[Collection entries]
* * * *
Lemma pwf_set_data ps d :
  pwf U ps -> PeersState.wf d -> priority_only d = priority_only (data ps) -> dom (nodes d) ⊆ U ->
  pwf U (set_data d ps).
Proof. intros [] ? Hpo ?. split; simpl; try done. congruence. Qed.

Lemma links_with_defaults d d' X : nodes d' = with_defaults (nodes d) X -> links d' = links d.
Proof.
  intros Hn. apply set_eq. intros id. rewrite !elem_of_links, Hn. unfold with_defaults.
  setoid_rewrite lookup_union_Some_raw. setoid_rewrite lookup_gset_to_gmap_Some. split.
  - intros (n & [?|[_ [_ <-]]] & ?); [eauto|done].
  - intros (n & ? & ?). eauto.
Qed.

Lemma regroup_ok inc ps g ids :
  pwf U ps -> ids ⊆ U ->
  exists d, set_priority_group (data ps) g ids = Ok d /\ pwf U (set_data d ps) /\
    evolves inc ps (set_data d ps) /\ links d = links (data ps) /\
    priority_nodes d = <[g := ids]> (priority_nodes (data ps)) /\
    nodes d = with_defaults (nodes (data ps)) (ids ∖ all_other_groups (data ps) g).
Proof.
  intros Hp Hids. pose proof (pwf_bounded U ps HU Hp) as Hb.
  destruct (set_priority_group_ok (data ps) g ids (pwf_data U ps Hp) Hb)
    as (d & -> & Hwf & Hn & Hg & _ & _ & Hpo).
  pose proof (links_with_defaults _ _ _ Hn) as Hl.
  exists d. split_and!; try done; [|by apply evolves_refl].
  apply pwf_set_data; try done. rewrite Hn. unfold with_defaults.
  rewrite dom_union_L, dom_gset_to_gmap. pose proof (pwf_known U ps Hp). set_solver.
Qed.

Lemma regroup_alloc_ok inc ps g ids :
  pwf U ps -> ids ⊆ U ->
  exists d ps', set_priority_group (data ps) g ids = Ok d /\ alloc_slots (set_data d ps) = Ok ps' /\
    pwf U ps' /\ evolves inc ps ps' /\ rx ps' = rx ps.
Proof.
  intros Hp Hids. destruct (regroup_ok inc ps g ids Hp Hids) as (d & Hd & Hp' & He & _).
  destruct (alloc_slots_ok U inc _ Hp') as (ps' & Ha & []).
  exists d, ps'. split_and!; try done. by eapply evolves_trans.
Qed.

Lemma group_known ps g : pwf U ps -> default ∅ (priority_nodes (data ps) !! g) ⊆ U.
Proof.
  intros Hp id. destruct (priority_nodes (data ps) !! g) as [X|] eqn:Hg; simpl; [|set_solver].
  intros. apply (pwf_known U ps Hp), (wf_known _ (pwf_data U ps Hp)), elem_of_prio_set. eauto.
Qed.

Lemma disconnect_link ps id :
  pwf U ps -> id ∈ links (data ps) ->
  exists d, disconnect (data ps) id = Ok d /\ pwf U (set_data d ps) /\ links d = links (data ps) ∖ {[id]} /\
    ps_frame (data ps) d /\ dom (nodes d) = dom (nodes (data ps)).
Proof.
  intros Hp (n & Hn & Hc)%elem_of_links.
  destruct (disconnect_ok (data ps) id n (pwf_data U ps Hp) Hn Hc) as (d & -> & Hwf & Hf & Hd).
  assert (dom (nodes d) = dom (nodes (data ps))) as Hdom.
  { rewrite Hd, dom_insert_L. apply elem_of_dom_2 in Hn. set_solver. }
  exists d. split_and!; try done.
  - apply pwf_set_data; try done; [apply Hf|]. rewrite Hdom. apply Hp.
  - rewrite (links_insert _ _ _ _ Hd). done.
Qed.

Lemma drop_message_ok inc ps id :
  pwf U ps -> id ∈ links (data ps) ->
  exists d, disconnect (data ps) id = Ok d /\
    pwf U (push_message (Drop id) (set_data d ps)) /\
    evolves inc ps (push_message (Drop id) (set_data d ps)) /\ links d = links (data ps) ∖ {[id]} /\
    ps_frame (data ps) d.
Proof.
  intros Hp Hid. destruct (disconnect_link ps id Hp Hid) as (d & -> & [] & Hl & Hf & _).
  exists d. split_and!; try done. exists [Drop id]. split; [done|]. simpl. rewrite Hl.
  constructor; [done|constructor].
Qed.

Lemma peer_links d id :
  match peer d id with Connected => id ∈ links d | _ => id ∉ links d end.
Proof.
  pose proof (peer_spec d id) as Hp. destruct (peer d id); rewrite elem_of_links; [done| |].
  - destruct Hp as (n & ? & ?). intros (n' & ? & ?). congruence.
  - intros (n' & ? & ?). congruence.
Qed.

Lemma on_add_reserved_peer_ok inc ps id :
  pwf U ps -> id ∈ U ->
  exists ps', on_add_reserved_peer ps id = Ok ps' /\ pwf U ps' /\ evolves inc ps ps' /\ rx ps' = rx ps.
Proof.
  intros Hp Hid. unfold on_add_reserved_peer, get_priority_group.
  pose proof (group_known ps RESERVED_NODES Hp).
  destruct (regroup_alloc_ok inc ps RESERVED_NODES
    ({[id]} ∪ default ∅ (priority_nodes (data ps) !! RESERVED_NODES))) as (d & ps' & -> & ? & ?); [done|set_solver|].
  rstep. eauto.
Qed.

Lemma on_remove_reserved_peer_ok inc ps id :
  pwf U ps ->
  exists ps', on_remove_reserved_peer ps id = Ok ps' /\ pwf U ps' /\ evolves inc ps ps' /\ rx ps' = rx ps.
Proof.
  intros Hp. unfold on_remove_reserved_peer, get_priority_group.
  pose proof (group_known ps RESERVED_NODES Hp).
  destruct (regroup_ok inc ps RESERVED_NODES
    (default ∅ (priority_nodes (data ps) !! RESERVED_NODES) ∖ {[id]})) as (d & -> & Hp' & He & Hl & _);
    [done|set_solver|].
  rstep. simpl data. pose proof (peer_links d id) as Hpl. destruct (peer d id); [|by eexists..].
  simpl reserved_only. destruct (reserved_only ps); [|by eexists].
  destruct (drop_message_ok inc (set_data d ps) id Hp' Hpl) as (d' & Hd' & ? & ? & _).
  simpl in Hd'. rewrite Hd'. rstep. eexists. split_and!; [done..| |done]. by eapply evolves_trans.
Qed.

Lemma drop_unreserved_linked R ps id :
  id ∈ links (data ps) ->
  drop_unreserved R ps id =
    if bool_decide (id ∈ R) then Ok ps else
      d ← disconnect (data ps) id; Ok (push_message (Drop id) (set_data d ps)).
Proof.
  intros Hid. unfold drop_unreserved. pose proof (peer_links (data ps) id) as Hpl.
  by destruct (peer (data ps) id).
Qed.

Lemma drop_unreserved_loop inc R l ps :
  NoDup l -> pwf U ps -> (forall id, id ∈ l -> id ∈ links (data ps)) ->
  exists ps', foldM (drop_unreserved R) ps l = Ok ps' /\ pwf U ps' /\ evolves inc ps ps' /\
    rx ps' = rx ps /\ links (data ps') = links (data ps) ∖ (list_to_set l ∖ R) /\
    reserved_only ps' = reserved_only ps /\ ps_frame (data ps) (data ps').
Proof.
  intros Hnd. revert ps. induction Hnd as [|id l Hid Hnd IH]; intros ps Hp Hl; simpl.
  { exists ps. split_and!; try done; [by apply evolves_refl|set_solver]. }
  assert (id ∈ links (data ps)) as Hlk by set_solver.
  rewrite drop_unreserved_linked by done.
  case_bool_decide as HR; rstep.
  { destruct (IH ps Hp) as (ps' & -> & ? & ? & ? & Hlinks & ?); [set_solver|].
    exists ps'. split_and!; try done; [|naive_solver..]. rewrite Hlinks. set_solver. }
  destruct (drop_message_ok inc ps id Hp Hlk) as (d & -> & Hp' & He & Hld & Hf). rstep.
  destruct (IH _ Hp') as (ps' & -> & ? & ? & ? & Hlinks & ? & ?).
  { intros id' ?. simpl. rewrite Hld. set_solver. }
  exists ps'. split_and!; try done; [by eapply evolves_trans| |by etrans].
  rewrite Hlinks. simpl. rewrite Hld. set_solver.
Qed.

Lemma set_priority_only_pwf ps b :
  pwf U ps ->
  pwf U (mkPeerset (set_priority_only (data ps) b) b (rx ps) (message_queue ps) (created ps)
           (latest_time_update ps) (ticks ps)).
Proof. intros [[] ? ? ? ?]. by split; [split|..]. Qed.

Lemma NoDup_connected_peers (d : PeersState PeerId) : NoDup (connected_peers d).
Proof.
  unfold connected_peers. eapply sublist_NoDup; [apply (NoDup_hm_iter_fst (nodes d))|].
  apply fmap_sublist. generalize (hm_iter (nodes d)). intros l.
  induction l as [|x l IH]; simpl; [done|]. destruct (is_connected _); by constructor.
Qed.

Lemma on_set_reserved_only_ok inc ps b :
  pwf U ps ->
  exists ps', on_set_reserved_only ps b = Ok ps' /\ pwf U ps' /\ evolves inc ps ps' /\ rx ps' = rx ps /\
    reserved_only ps' = b /\ priority_nodes (data ps') = priority_nodes (data ps) /\
    (b = true -> links (data ps') =
       links (data ps) ∩ default ∅ (priority_nodes (data ps) !! RESERVED_NODES)).
Proof.
  intros Hp. pose proof (set_priority_only_pwf ps b Hp) as Hp1. unfold on_set_reserved_only.
  set (ps1 := mkPeerset _ b _ _ _ _ _) in *.
  assert (evolves inc ps ps1) as He1 by by apply evolves_refl. destruct b.
  - unfold get_priority_group. destruct (drop_unreserved_loop inc
      (default ∅ (priority_nodes (data ps1) !! RESERVED_NODES)) (connected_peers (data ps1)) ps1)
      as (ps' & -> & ? & ? & ? & Hl & ? & (Hg&_)).
    { apply NoDup_connected_peers. } { done. }
    { intros id. rewrite elem_of_connected_peers, elem_of_links. done. }
    exists ps'. split_and!; [done..|]. intros _. rewrite Hl.
    apply set_eq. intros id. rewrite elem_of_difference, elem_of_intersection, elem_of_difference,
      elem_of_list_to_set, elem_of_connected_peers, <-elem_of_links.
    change (links (data ps1)) with (links (data ps)).
    destruct (decide (id ∈ default ∅ (priority_nodes (data ps1) !! RESERVED_NODES))); naive_solver.
  - destruct (alloc_slots_ok U inc ps1 Hp1) as (ps' & -> & [? ? ? (Hg&_) ? ? ? ? ? ?]).
    exists ps'. split_and!; done.
Qed.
* * * *
Exactly the lines above from the one with "pwf U (push_message" to the one with "intros Hp Hid. unfold", both included, are to be quoted; leave the rest out.

* _Result_
    pwf U (push_message (Drop id) (set_data d ps)) /\
    evolves inc ps (push_message (Drop id) (set_data d ps)) /\ links d = links (data ps) ∖ {[id]} /\
    ps_frame (data ps) d.
Proof.
  intros Hp Hid. destruct (disconnect_link ps id Hp Hid) as (d & -> & [] & Hl & Hf & _).
  exists d. split_and!; try done. exists [Drop id]. split; [done|]. simpl. rewrite Hl.
  constructor; [done|constructor].
Qed.

Lemma peer_links d id :
  match peer d id with Connected => id ∈ links d | _ => id ∉ links d end.
Proof.
  pose proof (peer_spec d id) as Hp. destruct (peer d id); rewrite elem_of_links; [done| |].
  - destruct Hp as (n & ? & ?). intros (n' & ? & ?). congruence.
  - intros (n' & ? & ?). congruence.
Qed.

Lemma on_add_reserved_peer_ok inc ps id :
  pwf U ps -> id ∈ U ->
  exists ps', on_add_reserved_peer ps id = Ok ps' /\ pwf U ps' /\ evolves inc ps ps' /\ rx ps' = rx ps.
Proof.
  intros Hp Hid. unfold on_add_reserved_peer, get_priority_group.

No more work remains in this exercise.